Court of Appeals Affirms Dismissal of Fraudulent Inducement Claim for Failure to Plead “Actual Pecuniary Loss”

On May 2, 2017, the Court of Appeals issued a decision in Connaughton v. Chipotle Mexican Grill, Inc., 2017 NY Slip Op. 03445, affirming the dismissal of a fraudulent inducement claim based on the plaintiff’s failure to plead an “actual pecuniary loss” resulting from the alleged misrepresentations.

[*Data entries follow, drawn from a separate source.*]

(** * synthpops: long-term-care facilities and household generation

    A shallow embedding of [synthpops/long_term_care_facilities.py].

    Conventions.
    - Python [int] is [Z]; Python [float] is idealised as an exact rational
      [Q] (rounding error is outside the model); [int(x)] truncates toward
      zero and [math.ceil] is [Qceiling].
    - A Python exception is a [Raise]; a loop that the model cannot bound
      runs on fuel and answers [Diverge] when the fuel is gone.
    - The numpy random stream is an explicit tape; the samplers of the
      [synthpops] package ([sp.*]), which live outside this module, are the
      fields of a record that the embedded functions take as an argument. *)

From Stdlib Require Import ZArith QArith Qround Lia List.
From stdpp Require Import gmap strings.
Import ListNotations.

Local Open Scope Z_scope.

(** ** Results of Python code *)

Inductive exn : Type :=
| KeyError
| IndexError
| ValueError
| OverflowError
| ZeroDivisionError.

Inductive result (A : Type) : Type :=
| Ok (a : A)
| Raise (e : exn)
| Diverge.

Arguments Ok {A} a.
Arguments Raise {A} e.
Arguments Diverge {A}.

Definition bind {A B : Type} (k : A -> result B) (m : result A) : result B :=
  match m with
  | Ok a => k a
  | Raise e => Raise e
  | Diverge => Diverge
  end.

#[global] Instance result_ret : MRet result := fun _ a => Ok a.
#[global] Instance result_bind : MBind result := fun _ _ k m => bind k m.

(** [d[k]] on a dictionary held as a partial function. *)
Definition getitem {A : Type} (o : option A) : result A :=
  match o with
  | Some a => Ok a
  | None => Raise KeyError
  end.

(** [l[i]] on a list, [i] a non-negative index. *)
Definition index {A : Type} (l : list A) (i : nat) : result A :=
  match nth_error l i with
  | Some a => Ok a
  | None => Raise IndexError
  end.

(** ** Numbers *)

(** [int(x)] on a float: truncation toward zero. *)
Definition int_of (x : Q) : Z :=
  if Qle_bool 0 x then Qfloor x else Qceiling x.

(** [int(math.ceil(x))]. *)
Definition ceil (x : Q) : Z := Qceiling x.

Definition Zsum (l : list Z) : Z := fold_right Z.add 0 l.
Definition Qsum (l : list Q) : Q := fold_right Qplus (0#1)%Q l.

(** ** Python slices *)

(** The position a slice bound [k] denotes in a list of length [len]:
    a negative bound counts from the end, and both ends clamp. *)
Definition slice_bound (len : nat) (k : Z) : nat :=
  if k <? 0 then Z.to_nat (Z.max 0 (Z.of_nat len + k))
  else Nat.min (Z.to_nat k) len.
Definition get_request (url : string) (cfg : Config)
  (params : option (list (string * value))) (timeout_s : Z) : request :=
  {| rq_method := "GET";
     rq_url := Some url;
     rq_headers := [("Accept", "application/json")];
     rq_bearer := None;
     rq_params := params;
     rq_data := None;
     rq_auth := Some (Some (username cfg), Some (password cfg));
     rq_timeout := timeout_s;
     rq_verify := verify_ssl cfg |}.

Definition pbcs_get (W : world) (cfg : Config) (path : string)
  (params : option (list (string * value))) (timeout_s : Z) : M trace value :=
  let url := (base_url cfg ++ path)%string in
  r <- send W (get_request url cfg params timeout_s) ;;
  match r with
  | Failed msg =>
      ret (VDict [("ok", VBool false); ("error", VStr "NETWORK_ERROR");
                  ("message", VStr msg); ("url", VStr url)])
  | Response r =>
      let payload := payload_of r in
      if 300 <=? resp_status_code r then
        message <- lift (error_message payload r) ;;
        ret (VDict [("ok", VBool false); ("error", VStr "HTTP_ERROR");
                    ("status_code", VInt (resp_status_code r));
                    ("message", message);
                    ("response", redact payload);
                    ("url", VStr url)])
      else
        ret (VDict [("ok", VBool true);
                    ("status_code", VInt (resp_status_code r));
                    ("response", redact payload);
                    ("url", VStr url)])
  end.

Definition status_path (v app job_id : string) : string :=
  "/HyperionPlanning/rest/" ++ v ++ "/applications/" ++ app ++ "/jobs/" ++ job_id.

Definition planning_get_job_status (W : world) (job_id : string)
  (application api_version : option string) : M trace value :=
  cfg <- lift (load_config W) ;;
  let app := or_str application (Observer.application cfg) in
  let v := or_str api_version (Observer.api_version cfg) in
  res <- pbcs_get W cfg (status_path v app job_id) None 60 ;;
  if negb (truthy (get res "ok")) then ret res
  else
    let p := get res "response" in
    status <- lift (first_of p ["status"; "descriptiveStatus"; "state"]) ;;
    percentComplete <- lift (dget p "percentComplete") ;;
    startTime <- lift (dget p "startTime") ;;
    endTime <- lift (dget p "endTime") ;;
    ret (VDict [("ok", VBool true);
                ("jobId", VStr job_id);
                ("status", status);
                ("percentComplete", percentComplete);
                ("startTime", startTime);
                ("endTime", endTime);
                ("raw", p)]).

(** One entry of the compacted details. *)
Definition compact_item (it : value) : res value :=
  rbind (dget it "severity") (fun severity =>
  rbind (dget it "type") (fun type =>
  rbind (dget it "row") (fun row =>
  rbind (dget it "message") (fun message =>
  Ret (VDict [("severity", severity); ("type", type);
              ("row", row); ("message", message)]))))).

Definition details_params (offset limit : Z) : list (string * value) :=
  [("offset", VInt offset); ("limit", VInt limit)].

Definition planning_get_job_details (W : world) (job_id : string)
  (offset limit : Z) (application api_version : option string)
  : M trace value :=
  cfg <- lift (load_config W) ;;
  let app := or_str application (Observer.application cfg) in
  let v := or_str api_version (Observer.api_version cfg) in
  res <- pbcs_get W cfg (status_path v app job_id ++ "/details")%string
           (Some (details_params offset limit)) 60 ;;
  if negb (truthy (get res "ok")) then ret res
  else
    found <- lift (dget (get res "response") "items") ;;
    items <- lift (iterate (py_or found (VList []))) ;;
    compact <- lift (map_res compact_item items) ;;
    ret (VDict [("ok", VBool true);
                ("jobId", VStr job_id);
                ("offset", VInt offset);
                ("limit", VInt limit);
                ("count", VInt (Z.of_nat (length compact)));
                ("items", VList compact)]).

Definition POLL_FAILED (job_id : string) (st : value) : value :=
  VDict [("ok", VBool false); ("error", VStr "POLL_FAILED");
         ("jobId", VStr job_id); ("status_call", st)].

Definition TIMEOUT (job_id : string) (timeout_seconds : Z)
  (last_status : value) (polls : list value) : value :=
  VDict [("ok", VBool false); ("error", VStr "TIMEOUT");
         ("message", VStr ("Job did not reach terminal state within "
                           ++ Str.of_Z timeout_seconds ++ "s"));
         ("jobId", VStr job_id);
         ("lastStatus", last_status);
         ("polls", VList polls)].

(** The [while True] loop of [planning_watch_job]; [fuel] bounds the
    number of iterations, and [None] means that it ran out. *)
Fixpoint watch_loop (W : world) (fuel : nat) (job_id : string)
  (poll_interval_seconds timeout_seconds : Z)
  (application api_version : option string)
  (start : Q) (polls : list value) : M trace (option loop_end) :=
  match fuel with
  | O => ret None
  | S fuel' =>
      st <- planning_get_job_status W job_id application api_version ;;
      if negb (truthy (get st "ok")) then
        ret (Some (Returned (POLL_FAILED job_id st)))
      else
        t <- time_time W ;;
        let polls := polls ++ [poll_record t st] in
        done <- lift (terminal (get st "status")) ;;
        if (done : bool) then ret (Some (Broke polls st))
        else
          now <- time_time W ;;
          if timed_out now start timeout_seconds then
            ret (Some (Returned (TIMEOUT job_id timeout_seconds st polls)))
          else
            time_sleep (Z.max 1 poll_interval_seconds) ;;;
            watch_loop W fuel' job_id poll_interval_seconds timeout_seconds
              application api_version start polls
  end.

Connaughton arose from an agreement the plaintiff entered into with Chipotle to develop a ramen restaurant. Plaintiff alleged that Chipotle fraudulently induced him to sign the agreement by failing to disclose that it had entered into an earlier agreement with another chef to open a similar restaurant and was bound by a non-disclosure agreement. In a decision we blogged about here, a divided panel in the First Department affirmed the motion court’s dismissal of the complaint for failure to plead out-of-pocket damages.

The Court of Appeals agreed with the majority in the Appellate Division, explaining:

In New York, as in multiple other states, the true measure of damage [on a fraud claim] is indemnity for the actual pecuniary loss sustained as the direct result of the wrong or what is known as the “out-of-pocket” rule. Under that rule, damages are to be calculated to compensate plaintiffs for what they lost because of the fraud, not to compensate them for what they might have gained. There can be no recovery of profits which would have been realized in the absence of fraud. Moreover, this Court has consistently refused to allow damages for fraud based on the loss of a contractual bargain, the extent, and indeed the very existence of which is completely undeterminable and speculative.

Here, plaintiff’s pleading is fatally deficient because he did not assert compensable damages resulting from defendants’ alleged fraud. The complaint alleges that in reliance on defendants’ fraudulent omissions, plaintiff stopped soliciting potential buyers. However, the complaint fails to allege that, in doing so, he rejected another prospective buyer’s offer to purchase the concept. Instead, plaintiff avers that once Ells showed an interest in his ramen restaurant idea, plaintiff turned to selling the concept to Chipotle. These are factual assertions of the quintessential lost opportunity, which are not a recoverable out-of-pocket loss. As this Court has repeatedly stated, such damage is disallowed as too speculative a recovery.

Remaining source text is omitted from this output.